Many forms of seizure disorders can be managed successfully by removing the underlying cause, or the frequency of the seizures can be reduced with antiepileptic medication. In this dog the cause is likely a brain tumor. Depending on the nature of the tumor, surgery and radiation therapy may be possible and may extend the dog’s life. However, the prognosis is likely poor. Antiepileptic and steroid medication may improve the quality of the dog’s remaining life.

Acknowledgment

The authors sincerely thank Dr. John Rossmeisl, Department of Small Animal Clinical Sciences, Virginia-Maryland Regional College of Veterinary Medicine, for his suggestions and valuable guidance in the revision of this chapter.

Bibliography

Bagley RS. Fundamentals of veterinary clinical neurology. Ames, Iowa: Blackwell Publishing, 2005.

Bear MF, Connors BW, Paradiso MA. Neuroscience: exploring the brain, ed 3. Philadelphia: Lippincott Williams & Wilkins, 2007.

Bergman RL: Intracranial neoplasia in dogs. ACVIM 23rd Annual Proceedings, Baltimore, 2005.

Ducote JM, Dewey CW. Neurodiagnostics. In: Dewey CW, ed. A practical guide to canine and feline neurology. Ames: Iowa State University Press, 2003.

Guyton AC, Hall JE. Textbook of medical physiology, ed 11. Philadelphia: Saunders, 2006.

Haines DE. Fundamental neuroscience for basic and clinical applications.
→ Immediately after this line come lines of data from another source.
Lemma printed_length_prints {A} (f : A -> str) (l : list A) :
  List.length (printed (map (fun x => Print (f x)) l)) = List.length l.
Proof. rewrite printed_prints. apply length_map. Qed.

Lemma Forall2_maps {A B C} (R : B -> C -> Prop) (f : A -> B) (g : A -> C)
    (l : list A) :
  (forall x, R (f x) (g x)) -> Forall2 R (map f l) (map g l).
Proof.
  intros H. induction l as [|x l IH]; simpl; constructor; auto.
Qed.

(** The display cells where [doc] is unbound, the module names of the
    first cell's imports being bound. *)
Lemma display_cells_doc_unbound (w : world) :
  v_doc (globals w) = None ->
  (forall c : M unit, In c display_cells ->
      snd (c w) = inl (NameError "doc")
      /\ renders (output_of c w) = []
      /\ v_doc (globals (fst (c w))) = None)
  /\ output_of cell_token_annotations w = []
  /\ output_of cell_tokenization w = []
  /\ output_of cell_pos_table w = [Print pos_header]
  /\ output_of cell_render_dep w = []
  /\ output_of cell_entities w = []
  /\ output_of cell_entity_tags w = []
  /\ output_of cell_render_ent w = []
  /\ v_options (globals (fst (cell_render_dep w))) = Some options.
Proof.
  intros H.
  destruct (loop_cells_unbound w H) as (R1 & R2 & R5 & R6 & R7).
  pose proof (cell_pos_table_unbound w H) as R3.
  pose proof (cell_render_dep_unbound w H) as R4.
  assert (O1 : output_of cell_token_annotations w = [])
    by (apply output_of_same; rewrite R1; reflexivity).
  assert (O2 : output_of cell_tokenization w = [])
    by (apply output_of_same; rewrite R2; reflexivity).
  assert (O3 : output_of cell_pos_table w = [Print pos_header])
    by (apply output_of_app; rewrite R3; reflexivity).
  assert (O4 : output_of cell_render_dep w = [])
    by (apply output_of_same; rewrite R4; reflexivity).
  assert (O5 : output_of cell_entities w = [])
    by (apply output_of_same; rewrite R5; reflexivity).
  assert (O6 : output_of cell_entity_tags w = [])
    by (apply output_of_same; rewrite R6; reflexivity).
  assert (O7 : output_of cell_render_ent w = [])
    by (apply output_of_same; rewrite R7; reflexivity).
  split.
  - intros c I. simpl in I.
    destruct I as [<-|[<-|[<-|[<-|[<-|[<-|[<-|[]]]]]]]].
    + rewrite O1, R1. repeat split; assumption.
    + rewrite O2, R2. repeat split; assumption.
    + rewrite O3, R3. repeat split; assumption.
    + rewrite O4, R4. repeat split; assumption.
    + rewrite O5, R5. repeat split; assumption.
    + rewrite O6, R6. repeat split; assumption.
    + rewrite O7, R7. repeat split; assumption.
  - repeat (split; [assumption|]). rewrite R4. reflexivity.
Qed.

(** X1.  After a first cell that got through its imports and then failed,
    in [spacy.load] or in the call of the pipeline, in a kernel that held no
    document: every display cell stops with [NameError] for [doc], requests
    no rendering and leaves [doc] unbound.  The loop cells print nothing;
    the part-of-speech cell has by then printed its header line, and the
    dependency-rendering cell has by then assigned [options]. *)
Theorem display_cells_after_failed_first_cell (py : installation)
    (spacy_load : str -> exception + Language) (w0 : world) (e : exception) :
  import_spacy py = inr spacy_load -> import_displacy py = None ->
  v_doc (globals w0) = None ->
  (spacy_load model_name = inl e
   \/ exists f, spacy_load model_name = inr f /\ f sentence = inl e) ->
  let w := fst (first_cell py w0) in
  snd (first_cell py w0) = inl e
  /\ (forall c : M unit, In c display_cells ->
        snd (c w) = inl (NameError "doc")
        /\ renders (output_of c w) = []
        /\ v_doc (globals (fst (c w))) = None)
  /\ output_of cell_token_annotations w = []
  /\ output_of cell_tokenization w = []
  /\ output_of cell_pos_table w = [Print pos_header]
  /\ output_of cell_render_dep w = []
  /\ output_of cell_entities w = []
  /\ output_of cell_entity_tags w = []
  /\ output_of cell_render_ent w = []
  /\ v_options (globals (fst (cell_render_dep w))) = Some options.
Proof.
  intros I D H F. cbn zeta.
  rewrite (first_cell_importable py w0 I D).
  assert (R : snd (cell_load spacy_load w0) = inl e
              /\ v_doc (globals (fst (cell_load spacy_load w0))) = None).
  { destruct F as [L | (f & L & C)].
    - rewrite (cell_load_missing spacy_load w0 L). split; [reflexivity|exact H].
    - rewrite (cell_load_raises spacy_load w0 L C).
      split; [reflexivity|exact H]. }
  destruct R as [R U]. split; [exact R|].
  exact (display_cells_doc_unbound (fst (cell_load spacy_load w0)) U).
Qed.

Lemma display_cells_after_failed_first_cell_witness :
  import_spacy (installed missing_model) = inr missing_model
  /\ import_displacy (installed missing_model) = None
  /\ v_doc (globals initial_world) = None
  /\ missing_model model_name = inl (Raised (u "OSError: model not found"))
  /\ output_of cell_pos_table
       (fst (first_cell (installed missing_model) initial_world))
     = [Print pos_header]
  /\ snd (cell_render_ent
            (fst (first_cell (installed missing_model) initial_world)))
     = inl (NameError "doc").
Proof.
  split; [reflexivity|]. split; [reflexivity|]. split; [reflexivity|].
  split; [reflexivity|].
  pose proof (display_cells_after_failed_first_cell (installed missing_model)
                initial_world
                (e := Raised (u "OSError: model not found"))
                eq_refl eq_refl eq_refl (or_introl eq_refl)) as P.
  cbn zeta in P.
  split; [exact (proj1 (proj2 (proj2 (proj2 (proj2 P)))))|].
  exact (proj1 (proj1 (proj2 P) cell_render_ent
                  (or_intror (or_intror (or_intror (or_intror
                     (or_intror (or_intror (or_introl eq_refl))))))))).
Defined.
(** *** Identity over any sequence of reconciliations *)

(** Over any sequence of reconciliations every row of the submissions
    table stays at its place with its id and with its identity up to letter
    case; rows are only added at the end. *)
Lemma reconcile_all_identity (env : ProcessEnv) (subs : list Submission)
    (st : State) (rows : list ATRecord) :
  distinct_fields env ->
  AIRTABLE_APPS_TABLE env <> CLASS_TABLE_ID env ->
  base st !! AIRTABLE_APPS_TABLE env = Some rows ->
  is_Some (base st !! CLASS_TABLE_ID env) ->
  NoDup (map rec_id rows) ->
  fresh_ids (next_id st) rows ->
  exists rows' added,
    base (reconcile_all env subs st) !! AIRTABLE_APPS_TABLE env = Some rows' /\
    map (identity_key env) rows' = map (identity_key env) rows ++ added.
Proof.
  intros Hd Htab. revert st rows.
  induction subs as [|s rest IH]; intros st rows Hrows Hcls Hnd Hfresh.
  - exists rows, []. split; [exact Hrows | symmetry; apply app_nil_r].
  - destruct (reconcile_step env Hd Htab (sub_email s) (sub_class s) (sub_notes s)
                (sub_url s) (sub_filename s) st rows Hrows Hcls Hnd Hfresh)
      as (rid & name & st1 & rows1 & r1 & added1
          & Hrun & Hb1 & Hc1 & Hnd1 & Hfr1 & _ & _ & _ & _ & Hkeys).
    assert (reconcile_one env s st = st1) as Hone
      by (unfold reconcile_one; rewrite Hrun; reflexivity).
    destruct (IH st1 rows1 Hb1 Hc1 Hnd1 Hfr1) as (rows' & added' & Hb' & Hkeys').
    exists rows', (added1 ++ added'). cbn [reconcile_all]. rewrite Hone.
    split; [exact Hb'|]. rewrite Hkeys', Hkeys, <- app_assoc. reflexivity.
Qed.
Philadelphia: Churchill Livingstone, 2006.

Kandel ER, Schwartz JH, Jessell TM. Principles of neural science, ed 4, New York: McGraw-Hill, 2000.

Lorenz MD, Kornegay J. Oliver and Lorenz’s handbook of veterinary neurology, ed 4. Philadelphia: Saunders, 2004.

Strain GM. Consciousness and higher cortical function. Reece WO, ed. Duke’s physiology of domestic animals, ed 12, Ithaca, NY: Comstock Cornell University Press, 2004.

PRACTICE QUESTIONS

1. Which of the following regarding EEG is false?

a. Its measurement relies on volume conduction.
b. It predominantly measures postsynaptic potentials in the cerebral cortex.
c. It is commonly used to measure the activity of a small number of neurons.
d. It is a measure of the spontaneous activity of brain tissue.
e. Both a and d.

2. A lesion in which of the following brain structures would be least likely to have a significant effect on the EEG?

a. Cerebral cortex
b. Thalamus
c. Hypothalamus
d. Cerebellum
e. Reticular activating system

3. Which of the following statements is true?

a. A slow-frequency, high-amplitude EEG is said to be “desynchronized.”
b. The EEG alone is used to confirm brain death.
c. There are some periods of high-frequency, low-amplitude EEG during sleep.
d. The EEG is usually measured in response to the stimulation of a sensory receptor organ.

4. The BSAER requires averaging out the random background EEG activity before it can be observed.

a. True
b. False

5. A brain tumor may cause focal slowing of the EEG from the brain tissue immediately surrounding the tumor.